SUPPLIED ENTRIES START
(** A page without any digit, with and without a unit word. *)
Example no_digit_page_sample :
  let env := sample_env None (session_showing []) (session_showing []) in
  extract_teamio_credits_from_page env (page_showing (py "Zbývající kredity: žádné"))
  = Raise teamio_not_found
  /\ extract_inwork_credits_from_page (page_showing (py "Stav kreditů: -"))
     = Raise inwork_not_found.
Proof. split; reflexivity. Qed.

(** * Further properties *)

(** ** Numbers in decimal *)

Section DecimalFacts.
Context `{UnicodeData}.

Lemma ascii_digit_below (c : N) : ascii_isdigit c = true -> c < 128.
Proof.
  unfold ascii_isdigit. intros E. apply andb_true_iff in E.
  destruct E as [_ E]. apply N.leb_le in E. lia.
Qed.

Lemma ascii_digit_isdecimal (c : N) : ascii_isdigit c = true -> isdecimal c = true.
Proof.
  intros E. rewrite isdecimal_ascii by (apply ascii_digit_below, E). exact E.
Qed.

Lemma ascii_digits_decimal (ds : str) :
  ascii_digits ds -> forallb isdecimal ds = true.
Proof.
  intros Hds. apply forallb_forall. intros c Hc.
  unfold ascii_digits in Hds. rewrite Forall_forall in Hds.
  apply ascii_digit_isdecimal, Hds, Hc.
Qed.

Lemma uint_string_digits (d : Decimal.uint) :
  ascii_digits (bytes_of (NilEmpty.string_of_uint d)).
Proof.
  induction d; simpl; constructor; try reflexivity; assumption.
Qed.

Lemma uint_string_value (d : Decimal.uint) :
  forall acc,
    fold_left (fun a c => (10 * a + decimal_value c)%Z)
              (bytes_of (NilEmpty.string_of_uint d)) acc
    = uint_value acc d.
Proof.
  induction d; intros acc; cbn [NilEmpty.string_of_uint bytes_of fold_left uint_value];
    try reflexivity;
    rewrite decimal_value_ascii by reflexivity; apply IHd.
Qed.

Lemma uint_value_acc (d : Decimal.uint) :
  forall acc : positive,
    uint_value (Z.pos acc) d = Z.pos (Pos.of_uint_acc d acc).
Proof.
  induction d; intros acc; cbn [uint_value Pos.of_uint_acc];
    try reflexivity;
    rewrite <- IHd; f_equal; lia.
Qed.

Lemma uint_value_zero (d : Decimal.uint) :
  uint_value 0 d = Z.of_N (Pos.of_uint d).
Proof.
  induction d; cbn [uint_value Pos.of_uint]; try reflexivity;
    try exact IHd;
    cbn [Z.of_N]; rewrite <- uint_value_acc; reflexivity.
Qed.

(** [int(str(n)) == n] for a non-negative [n], and [str(n)] is a
    non-empty run of ASCII digits. *)
Lemma str_of_int_digits (n : Z) :
  (0 <= n)%Z ->
  ascii_digits (str_of_int n)
  /\ str_of_int n <> []
  /\ decimal_number (str_of_int n) = n.
Proof.
  intros Hn. unfold str_of_int, decimal_number.
  destruct n as [|p|p]; [| |lia].
  - cbn. split; [repeat constructor|]. split; [discriminate|].
    rewrite decimal_value_ascii by reflexivity. reflexivity.
  - cbn [Z.to_int NilZero.string_of_int NilZero.string_of_uint].
    assert (Hnil : Pos.to_uint p <> Decimal.Nil)
      by apply DecimalPos.Unsigned.to_uint_nonnil.
    assert (Hs : NilZero.string_of_uint (Pos.to_uint p)
                 = NilEmpty.string_of_uint (Pos.to_uint p)).
    { unfold NilZero.string_of_uint.
      destruct (Pos.to_uint p); [congruence | reflexivity ..]. }
    unfold NilZero.string_of_uint in Hs |- *. rewrite Hs.
    assert (Hv : fold_left (fun a c => (10 * a + decimal_value c)%Z)
                   (bytes_of (NilEmpty.string_of_uint (Pos.to_uint p))) 0%Z
                 = Z.pos p).
    { rewrite uint_string_value, uint_value_zero,
        DecimalPos.Unsigned.of_to. reflexivity. }
    split; [apply uint_string_digits|]. split; [|exact Hv].
    intros E. rewrite E in Hv. discriminate Hv.
Qed.

Lemma int_of_str_of_int (n : Z) :
  (0 <= n)%Z -> int_of_group (Some (str_of_int n)) = Ok n.
Proof.
  intros Hn. destruct (str_of_int_digits n Hn) as (Hd & Hne & Hv).
  unfold int_of_group, int_of_digits.
  destruct (str_of_int n) as [|c ds] eqn:E; [congruence|].
  rewrite (ascii_digits_decimal _ Hd), Hv. reflexivity.
Qed.

End DecimalFacts.

(** ** The patterns on every number *)

Section PatternFacts.
Context `{U : UnicodeData} `{L : @UnicodeLaws U}.

Lemma ascii_space_below (c : N) : ascii_isspace c = true -> c <= 32.
Proof.
  unfold ascii_isspace. intros E. apply orb_true_iff in E.
  destruct E as [E | E]; apply andb_true_iff in E; destruct E as [_ E];
    apply N.leb_le in E; lia.
Qed.

Lemma blank_char (c : N) :
  ascii_isspace c = true ->
  isspace c = true /\ isdecimal c = false /\ isword c = false.
Proof.
  intros E. pose proof (ascii_space_below c E) as Hc.
  assert (Hlt : c < 128) by lia.
  assert (Hd : ascii_isdigit c = false).
  { unfold ascii_isdigit. apply andb_false_iff. left. apply N.leb_gt. lia. }
  assert (Hu : ascii_isupper c = false).
  { unfold ascii_isupper. apply andb_false_iff. left. apply N.leb_gt. lia. }
  assert (Hl : ascii_islower c = false).
  { unfold ascii_islower. apply andb_false_iff. left. apply N.leb_gt. lia. }
  split; [rewrite isspace_ascii by exact Hlt; exact E|].
  split; [rewrite isdecimal_ascii by exact Hlt; exact Hd|].
  unfold isword. rewrite isalnum_ascii by exact Hlt.
  unfold ascii_isalnum. rewrite Hd, Hu, Hl. simpl.
  apply N.eqb_neq. lia.
Qed.

Lemma blank_all_space (ws : str) :
  ascii_blank ws -> Forall (fun y => cmatch Space y = true) ws.
Proof.
  intros Hws. eapply Forall_impl; [|exact Hws].
  intros c Hc. apply (blank_char c Hc).
Qed.

Lemma digits_all_digit (ds : str) :
  ascii_digits ds -> Forall (fun y => cmatch Digit y = true) ds.
Proof.
  intros Hds. eapply Forall_impl; [|exact Hds].
  intros c Hc. apply ascii_digit_isdecimal, Hc.
Qed.

Lemma stops_digit_blank (ws tail : str) :
  ascii_blank ws -> stops Digit tail -> stops Digit (ws ++ tail).
Proof.
  intros Hws Htail. destruct Hws as [|c ws Hc Hws]; [exact Htail|].
  simpl. apply (blank_char c Hc).
Qed.

Lemma ascii_digit_not_space (c : N) :
  ascii_isdigit c = true -> isspace c = false.
Proof.
  intros E. pose proof (ascii_digit_below c E) as Hlt.
  rewrite isspace_ascii by exact Hlt.
  unfold ascii_isdigit in E. apply andb_true_iff in E. destruct E as [E1 E2].
  apply N.leb_le in E1, E2. unfold ascii_isspace.
  apply orb_false_iff. split; apply andb_false_iff; right; apply N.leb_gt; lia.
Qed.

Lemma ascii_digit_word (c : N) : ascii_isdigit c = true -> isword c = true.
Proof.
  intros E. unfold isword.
  rewrite isalnum_ascii by (apply ascii_digit_below, E).
  unfold ascii_isalnum. rewrite E. reflexivity.
Qed.

Lemma stops_space_digits (ds tail : str) :
  ascii_digits ds -> ds <> [] -> stops Space (ds ++ tail).
Proof.
  intros Hds Hne. destruct Hds as [|c ds Hc Hds]; [congruence|].
  simpl. apply ascii_digit_not_space, Hc.
Qed.

(** A pattern without a group passes the group it was given to its
    continuation. *)
Lemma star_from_reports (c : cclass) (k : mstate -> option (option str)) :
  (forall s, k s = None \/ k s = Some (grp s)) ->
  forall xs p g, star_from c k p xs g = None \/ star_from c k p xs g = Some g.
Proof.
  intros Hk. induction xs as [|x xs IH]; intros p g; simpl.
  - apply (Hk (MState p [] g)).
  - destruct (cmatch c x); [|apply (Hk (MState p (x :: xs) g))].
    destruct (IH (Some x) g) as [E | E]; rewrite E; [|right; reflexivity].
    apply (Hk (MState p (x :: xs) g)).
Qed.

Lemma rmatch_reports (r : regex) :
  group_free r = true ->
  forall k : mstate -> option (option str),
    (forall s, k s = None \/ k s = Some (grp s)) ->
    forall s, rmatch r k s = None \/ rmatch r k s = Some (grp s).
Proof.
  induction r; simpl; intros Hr k Hk s; try discriminate.
  - apply Hk.
  - destruct s as [p [|x xs] g]; simpl; [left; reflexivity|].
    destruct (cmatch c x); [|left; reflexivity].
    apply (Hk (MState (Some x) xs g)).
  - destruct s as [p xs g]. apply star_from_reports, Hk.
  - destruct s as [p [|x xs] g]; simpl; [left; reflexivity|].
    destruct (cmatch c x); [|left; reflexivity].
    apply star_from_reports, Hk.
  - destruct (at_boundary s); [apply Hk | left; reflexivity].
  - apply andb_true_iff in Hr. destruct Hr as [Ha Hb].
    apply IHr1; [exact Ha|]. intros s'. apply IHr2; assumption.
  - apply andb_true_iff in Hr. destruct Hr as [Ha Hb].
    destruct (IHr1 Ha k Hk s) as [E | E]; rewrite E; [|right; reflexivity].
    apply IHr2; assumption.
  - destruct (IHr Hr k Hk s) as [E | E]; rewrite E; [|right; reflexivity].
    apply Hk.
Qed.

Lemma alt_found_left {A} (a b : regex) (k : mstate -> option A) (s : mstate) :
  rmatch a k s <> None -> rmatch (Alt a b) k s <> None.
Proof. simpl. destruct (rmatch a k s); congruence. Qed.

Lemma alt_found_right {A} (a b : regex) (k : mstate -> option A) (s : mstate) :
  rmatch b k s <> None -> rmatch (Alt a b) k s <> None.
Proof. simpl. destruct (rmatch a k s); congruence. Qed.

Lemma opt_found_taken {A} (a : regex) (k : mstate -> option A) (s : mstate) :
  rmatch a k s <> None -> rmatch (Opt a) k s <> None.
Proof. simpl. destruct (rmatch a k s); congruence. Qed.

Lemma opt_found_skipped {A} (a : regex) (k : mstate -> option A) (s : mstate) :
  k s <> None -> rmatch (Opt a) k s <> None.
Proof. simpl. destruct (rmatch a k s); congruence. Qed.

Lemma boundary_after_word (c : N) (post : str) (g : option str) :
  isword c = true ->
  word_at (hd_error post) = false ->
  at_boundary (MState (Some c) post g) = true.
Proof.
  intros Hc Hpost. unfold at_boundary. cbn [prev rest word_at].
  rewrite Hc, Hpost. reflexivity.
Qed.

Lemma ascii_letter_word (c : N) :
  ascii_islower c = true -> isword c = true.
Proof.
  intros E. unfold isword.
  assert (Hlt : c < 128).
  { unfold ascii_islower in E. apply andb_true_iff in E.
    destruct E as [_ E]. apply N.leb_le in E. lia. }
  rewrite isalnum_ascii by exact Hlt.
  unfold ascii_isalnum. rewrite E, orb_true_r. reflexivity.
Qed.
SUPPLIED ENTRIES END
WORK TASK
From the entries, copy every line in which the string "Context" can be found.

OUTPUT FOR THIS EXERCISE
Context `{UnicodeData}.
Context `{U : UnicodeData} `{L : @UnicodeLaws U}.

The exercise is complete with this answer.